(* ===== verification/Sample.v ===== *)
(** * A concrete environment

    One instance of everything the model takes as a parameter: a PEM and X.509
    in clear text, JOSE messages of four fields separated by bars, rows in
    table order.  It is no cryptography; it is what the theorems with such a
    parameter are evaluated on. *)

From S2P Require Import Prelude GoStrings Effects Models Schema Pki Sealing CaService K8s AcmePolicy AcmeService Auth.

#[export] Instance table_order : RowOrder := {| scan := fun A l => l; scan_perm := fun A l => Permutation_refl l |}.

Module Sample.

(** ** Certificates in clear text: "serial;CA or leaf;common name;dns,dns",
    with the issuer's common name as an optional fifth part, which is all there
    is to a signature *)

#[export] Instance name_eq_dec : EqDecision Pki.Name.
Proof. solve_decision. Defined.
#[export] Instance url_eq_dec : EqDecision Pki.URL.
Proof. solve_decision. Defined.

Definition name_of (cn : string) : Pki.Name := Pki.mkName cn [] [] [] [] [] [] [].
Definition split_names (s : string) : list string := if str_is s "" then [] else Str.Split s ",".

Definition cert_of (der : string) : result error (Pki.Cert string) :=
  let make serial ca cn names issuer :=
    match CaService.digits_value serial 0 with
    | Some n => Ok (Pki.mkCert der n (name_of cn) (name_of issuer) 0 (10 ^ 20) 0 [] true (str_is ca "CA") 0 false
                      (split_names names) [] [] [] [] [] [] "" "" "" "key")
    | None => Err (Driver "x509: malformed serial")
    end in
  match Str.Split der ";" with
  | [serial; ca; cn; names] => make serial ca cn names EmptyString
  | [serial; ca; cn; names; issuer] => make serial ca cn names issuer
  | _ => Err (Driver "x509: malformed certificate")
  end.

Definition signed_by (child parent : Pki.Cert string) : option error :=
  if str_is (Pki.CN (Pki.Issuer child)) (Pki.CN (Pki.cert_Subject parent)) then None
  else Some (Driver "x509: invalid signature").

Definition der_of (c : Pki.Cert string) : string :=
  Str.Join [Str.itoa (Pki.SerialNumber c); (if Pki.IsCA c then "CA" else "leaf")%string;
            Pki.CN (Pki.cert_Subject c); Str.Join (Pki.DNSNames c) ","] ";".

(** The template is written only when it reads back as it was. *)
Definition same_certificate (c tmpl : Pki.Cert string) : bool :=
  bool_decide (Pki.SerialNumber c = Pki.SerialNumber tmpl /\ Pki.cert_Subject c = Pki.cert_Subject tmpl /\
    Pki.DNSNames c = Pki.DNSNames tmpl /\ Pki.IPAddresses c = Pki.IPAddresses tmpl /\
    Pki.EmailAddresses c = Pki.EmailAddresses tmpl /\ Pki.cert_URIs c = Pki.cert_URIs tmpl /\
    Pki.IsCA c = Pki.IsCA tmpl).

Definition create (tmpl : Pki.Cert string) : result error string :=
  match cert_of (der_of tmpl) with
  | Ok c => if same_certificate c tmpl then Ok (der_of tmpl) else Err (Driver "x509: not representable")
  | Err e => Err e
  end.

Definition csr_of (der : string) : result error (Pki.CSR string) :=
  match Str.Split der ";" with
  | [cn; names] => Ok (Pki.mkCSR der (name_of cn) (split_names names) [] [] [] "key" "" [])
  | _ => Err (Driver "x509: malformed request")
  end.

Definition pem_types : list string := ["CERTIFICATE REQUEST"; "CERTIFICATE"; "PRIVATE KEY"; "X509 CRL"].
Definition pem_of (s : string) : option Pki.PEMBlock :=
  match List.find (fun t => Str.HasPrefix s (t +:+ ":")%go) pem_types with
  | Some t => Some (Pki.mkPEM t (fst (Str.CutPrefix s (t +:+ ":")%go)) "")
  | None => None
  end.

(** A key is its public half, and what may follow after an exclamation mark. *)
Definition public_half (key : string) : string := match Str.Split key "!" with p :: _ => p | [] => key end.

#[global, refine] Instance std : Pki.Std := {|
  Pki.PrivateKey := string; Pki.PublicKey := string;
  Pki.net_ParseIP s := if str_is s "10.0.0.1" then Some s else None;
  Pki.url_Parse s := Err "not a URL"%string;
  Pki.mail_ParseAddress_ok := fun s => Str.Contains s "@";
  Pki.pem_Decode := pem_of;
  Pki.pem_EncodeToMemory t b := (t +:+ ":" +:+ b)%go;
  Pki.x509_ParseCertificate := cert_of;
  Pki.x509_ParseCertificateRequest := csr_of;
  Pki.x509_CheckSignature csr := None;
  Pki.x509_CheckSignatureFrom := signed_by;
  Pki.pkix_String n := Pki.CN n;
  Pki.x509_CreateCertificate n tmpl parent pub key := create tmpl;
  Pki.x509_CreateCertificateRequest n csr key := Ok (Str.Join [Pki.CN (Pki.csr_Subject csr); Str.Join (Pki.csr_DNSNames csr) ","] ";");
  Pki.x509_CreateRevocationList n crl issuer key := Ok "crl"%string;
  Pki.x509_ParsePrivateKey t b := Ok b;
  Pki.x509_MarshalPKCS8PrivateKey := Ok;
  Pki.generate_key n d := Ok "key"%string;
  Pki.public_key := fun k => Ok (public_half k);
  Pki.is_signer k := true;
  Pki.describe_public k := Pki.RSA 2048;
  Pki.public_eqb := str_is;
  Pki.key_identifier := Ok;
  Pki.sha256 s := s;
  Pki.rand_Int n bound := Ok (Z.of_nat n);
  Pki.format_date t := Str.itoa t |}.
Proof.
  { done. }
  intros n tmpl parent pub key der c. unfold create.
  destruct (cert_of (der_of tmpl)) as [c' | e] eqn:Hc'; [| done].
  destruct (same_certificate c' tmpl) eqn:Hs; [| done]. intros [= <-] Hc. rewrite Hc in Hc'. injection Hc' as <-.
  by apply bool_decide_eq_true in Hs.
Defined.

(** ** JOSE in clear text: "kid|nonce|url|payload", with semicolons for a
    binding inside a payload; without a kid the nonce is the key *)

Definition jose_header (body : string) : list (AcmeService.Header string * AcmeService.Header string) :=
  match Str.Split body "|" with
  | [kid; nonce; url; payload] =>
      [(AcmeService.mkHeader kid (if str_is kid "" then Some nonce else None) nonce url false,
        AcmeService.mkHeader "" None "" "" false)]
  | _ => []
  end.
Definition binding_text (s : string) : string := Str.map_string (fun c => if Ascii.eqb c ";" then "|"%char else c) s.
Definition jose_payload (body : string) : result error string :=
  match Str.Split body "|" with
  | [_; _; _; payload] => Ok payload
  | _ => Err (Driver "jose: malformed")
  end.

#[global] Instance wire : AcmeService.Wire := {|
  AcmeService.JWK := string; AcmeService.JWS := string;
  AcmeService.parse_signed eab b := Ok (if eab : bool then binding_text b else b);
  AcmeService.signatures := jose_header;
  AcmeService.verify b k := jose_payload b;
  AcmeService.verify_hmac b k := jose_payload b;
  AcmeService.thumbprint := Ok;
  AcmeService.jwk_marshal := Ok;
  AcmeService.jwk_unmarshal := Ok;
  AcmeService.jwk_is_key a b := str_is a b;
  AcmeService.decode_new_account s := Ok (AcmeService.mkNewAccount [] false s);
  AcmeService.decode_update_account s := Ok (AcmeService.mkUpdateAccount None s);
  AcmeService.decode_new_order s := Ok (AcmeService.mkNewOrder [AcmeIdentifier.mk "dns" s] "" "");
  AcmeService.decode_finalize := Ok;
  AcmeService.decode_revoke s := Ok (AcmeService.mkRevokeCert s None);
  AcmeService.decode_problem s := None;
  AcmeService.rawurl_Encode s := s;
  AcmeService.rawurl_Decode := Ok;
  AcmeService.time_Parse s := None;
  AcmeService.time_Format t := Str.itoa t |}.

(** ** Passwords hashed by prefixing them *)

#[global] Instance passwords : Auth.Passwords := {|
  Auth.bcrypt_Generate n p := Ok ("bcrypt:" +:+ p)%go;
  Auth.bcrypt_Compare h p := str_is h ("bcrypt:" +:+ p)%go;
  Auth.rawurl s := s |}.

(** ** Clusters: a token is "issuer|audience|namespace|service account"; an
    issuer that starts with "https://up" can be reached *)

Definition token_claims (issuer audience token : string) : option (string * string) :=
  match Str.Split token "|" with
  | [i; a; ns; sa] => if str_is i issuer && str_is a audience then Some (ns, sa) else None
  | _ => None
  end.

#[global] Instance clusters : K8sAuth.Cluster := {|
  K8sAuth.append_certs := nonempty;
  K8sAuth.oidc_discover issuer skip := Ret (if Str.HasPrefix issuer "https://up" then Ok tt else Err (Driver "dial tcp: timeout"));
  K8sAuth.oidc_Verify issuer audience token := Ret (match token_claims issuer audience token with
    | Some (ns, sa) => Ok (Ok (K8sAuth.mkClaims "" ns sa "pod" "uid")) | None => Err (Driver "oidc: rejected") end);
  K8sAuth.token_review c token := Ret (Ok (match token_claims (K8sAuth.APIServerURL c) (K8sAuth.Audience c) token with
    | Some (ns, sa) => K8sAuth.mkReview true "" ("system:serviceaccount:" +:+ ns +:+ ":" +:+ sa)%go [] []
    | None => K8sAuth.mkReview false "" "" [] [] end)) |}.

(** ** A server *)

Definition cfg : CaService.Config := CaService.mkConfig "rsa-2048" 3650 397 7 [] [] "https://ca".
Definition master : string := "master".
Definition no_sink (actor action target detail ip : string) : prog world unit := Ret tt.

(** An authority that can sign, "a.test" in scope of one credential, one
    account of it with one ready order for that name, and two nonces. *)
Definition key_enc : string :=
  Eval vm_compute in match Box.Encrypt master 0 "PRIVATE KEY:key" with Ok s => s | Err _ => EmptyString end.

Definition root : CA.t :=
  CA.mk 1 "Root" "root" "CN=Root" "" "01" "rsa-2048" "CERTIFICATE:1;CA;Root;" key_enc "" true None 0 0 (10 ^ 20) "active"
    0 "" true "" 0 None false "" "".
Definition hmac_enc : string :=
  Eval vm_compute in match Box.Encrypt master 0 "hmac" with Ok s => s | Err _ => EmptyString end.
Definition cred : EABCred.t := EABCred.mk 1 "kid1" hmac_enc "team" None "server" 30 ["*.test"%string] 2 1 false None "" 0 None.
Definition account : AcmeAccount.t := AcmeAccount.mk 1 1 "jwk" "jwk" [] "valid" 0 None "".
Definition order : AcmeOrder.t :=
  AcmeOrder.mk 1 1 "ready" [AcmeIdentifier.mk "dns" "a.test"] None "" (10 ^ 19) 0 None.

Definition store : db :=
  set_table Cas (mkTable [root : row Cas] 1)
  (set_table AcmeEabCreds (mkTable [cred : row AcmeEabCreds] 1)
  (set_table AcmeAccounts (mkTable [account : row AcmeAccounts] 1)
  (set_table AcmeOrders (mkTable [order : row AcmeOrders] 1)
  (set_table AcmeNonces (mkTable [AcmeNonce.mk "n1" (10 ^ 19) : row AcmeNonces; AcmeNonce.mk "n2" (10 ^ 19) : row AcmeNonces] 0)
   empty_db)))).

Definition start : world := mkWorld store 1000 [] [] 0.

(** The body of a request of account 1. *)
Definition signed (nonce url payload : string) : string :=
  Str.Join ["https://ca/acme/account/1"%string; nonce; url; payload] "|".

End Sample.
(* ===== verification/AcmeScope.v ===== *)
(** * The names an ACME certificate carries

    NewOrder admits only identifiers the credential of the account allows, by
    the rows of the store; Finalize issues only for the identifiers of an order
    of the account.  Put together: whatever ACME requests are interleaved,
    each certificate they add to the store names exactly the identifiers of an
    order of the store, all within the domains of the enabled credential its
    account was registered with, its subject holds nothing but a common name,
    and it is not an authority. *)

From S2P Require Import Prelude GoStrings Effects Models Schema SqlFacts Store AcmeStore Pki Sealing CaService CaFacts AcmePolicy AcmeService AcmeProtocol Sample AcmeFacts.

Module AcmeScope.
Import CaFacts AcmeFacts.

Section scope.
Context `{AcmeService.Wire} `{Ciphers} `{RowOrder}.
Context (cfg : CaService.Config) (master : string).
Context (sink : string -> string -> string -> string -> string -> prog world unit).
Context (Hsink : forall a b c d e,
  guar (on_db (keeps [Certificates; AcmeOrders; AcmeAccounts; AcmeEabCreds])) (sink a b c d e)).

(** ** Orders in scope *)

Definition permitted (cred : EABCred.t) (i : AcmeIdentifier.t) : Prop :=
  AcmeIdentifier.Type_ i = "dns"%string /\ Policy.validDNSIdentifier (AcmeIdentifier.Value i) = None /\
  Policy.domainAllowed (EABCred.AllowedDomains cred) (AcmeIdentifier.Value i) = true.

(** The account [aid] of the store was registered with an enabled credential
    of the store that permits each of the identifiers. *)
Definition entitled (aid : Z) (ids : list AcmeIdentifier.t) (d : db) : Prop :=
  ids <> [] /\
  exists a c, a ∈ rows (d AcmeAccounts) /\ AcmeAccount.ID a = aid /\
    c ∈ rows (d AcmeEabCreds) /\ EABCred.ID c = AcmeAccount.EABID a /\ EABCred.Disabled c = false /\
    Forall (permitted c) ids.

Definition order_in_scope (d : db) (o : AcmeOrder.t) : Prop := entitled (AcmeOrder.AccountID o) (AcmeOrder.Identifiers o) d.

Definition orders_in_scope (d : db) : Prop := forall o, o ∈ rows (d AcmeOrders) -> order_in_scope d o.

Lemma order_identifiers_permitted cred l ids :
  AcmeService.order_identifiers cred l = Ok ids -> Forall (permitted cred) ids /\ (l <> [] -> ids <> []).
Proof.
  revert ids. induction l as [| i l IH]; intros ids; simpl; [intros [= <-]; by split |].
  rewrite result_bind_Ok. intros (j & Hj & Hrest). rewrite result_bind_Ok in Hrest.
  destruct Hrest as (js & Hjs & [= <-]). destruct (IH js Hjs) as [Hall _]. split; [| done].
  constructor; [| done]. unfold AcmeService.order_identifier in Hj.
  destruct (negb _); [done |]. destruct (str_is _ ""); [done |].
  destruct (Policy.validDNSIdentifier _) eqn:Hv; [done |].
  destruct (Policy.domainAllowed _ _) eqn:Hd; [| done]. injection Hj as <-. by repeat split.
Qed.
^^^^^^^^^^^^^^^^
* **Problem to work on**: Within the material above, copy exactly the lines from the line that holds "issuer that starts" up to and including the line that holds "sa) else None".

* **Task solution**:
    issuer that starts with "https://up" can be reached *)

Definition token_claims (issuer audience token : string) : option (string * string) :=
  match Str.Split token "|" with
  | [i; a; ns; sa] => if str_is i issuer && str_is a audience then Some (ns, sa) else None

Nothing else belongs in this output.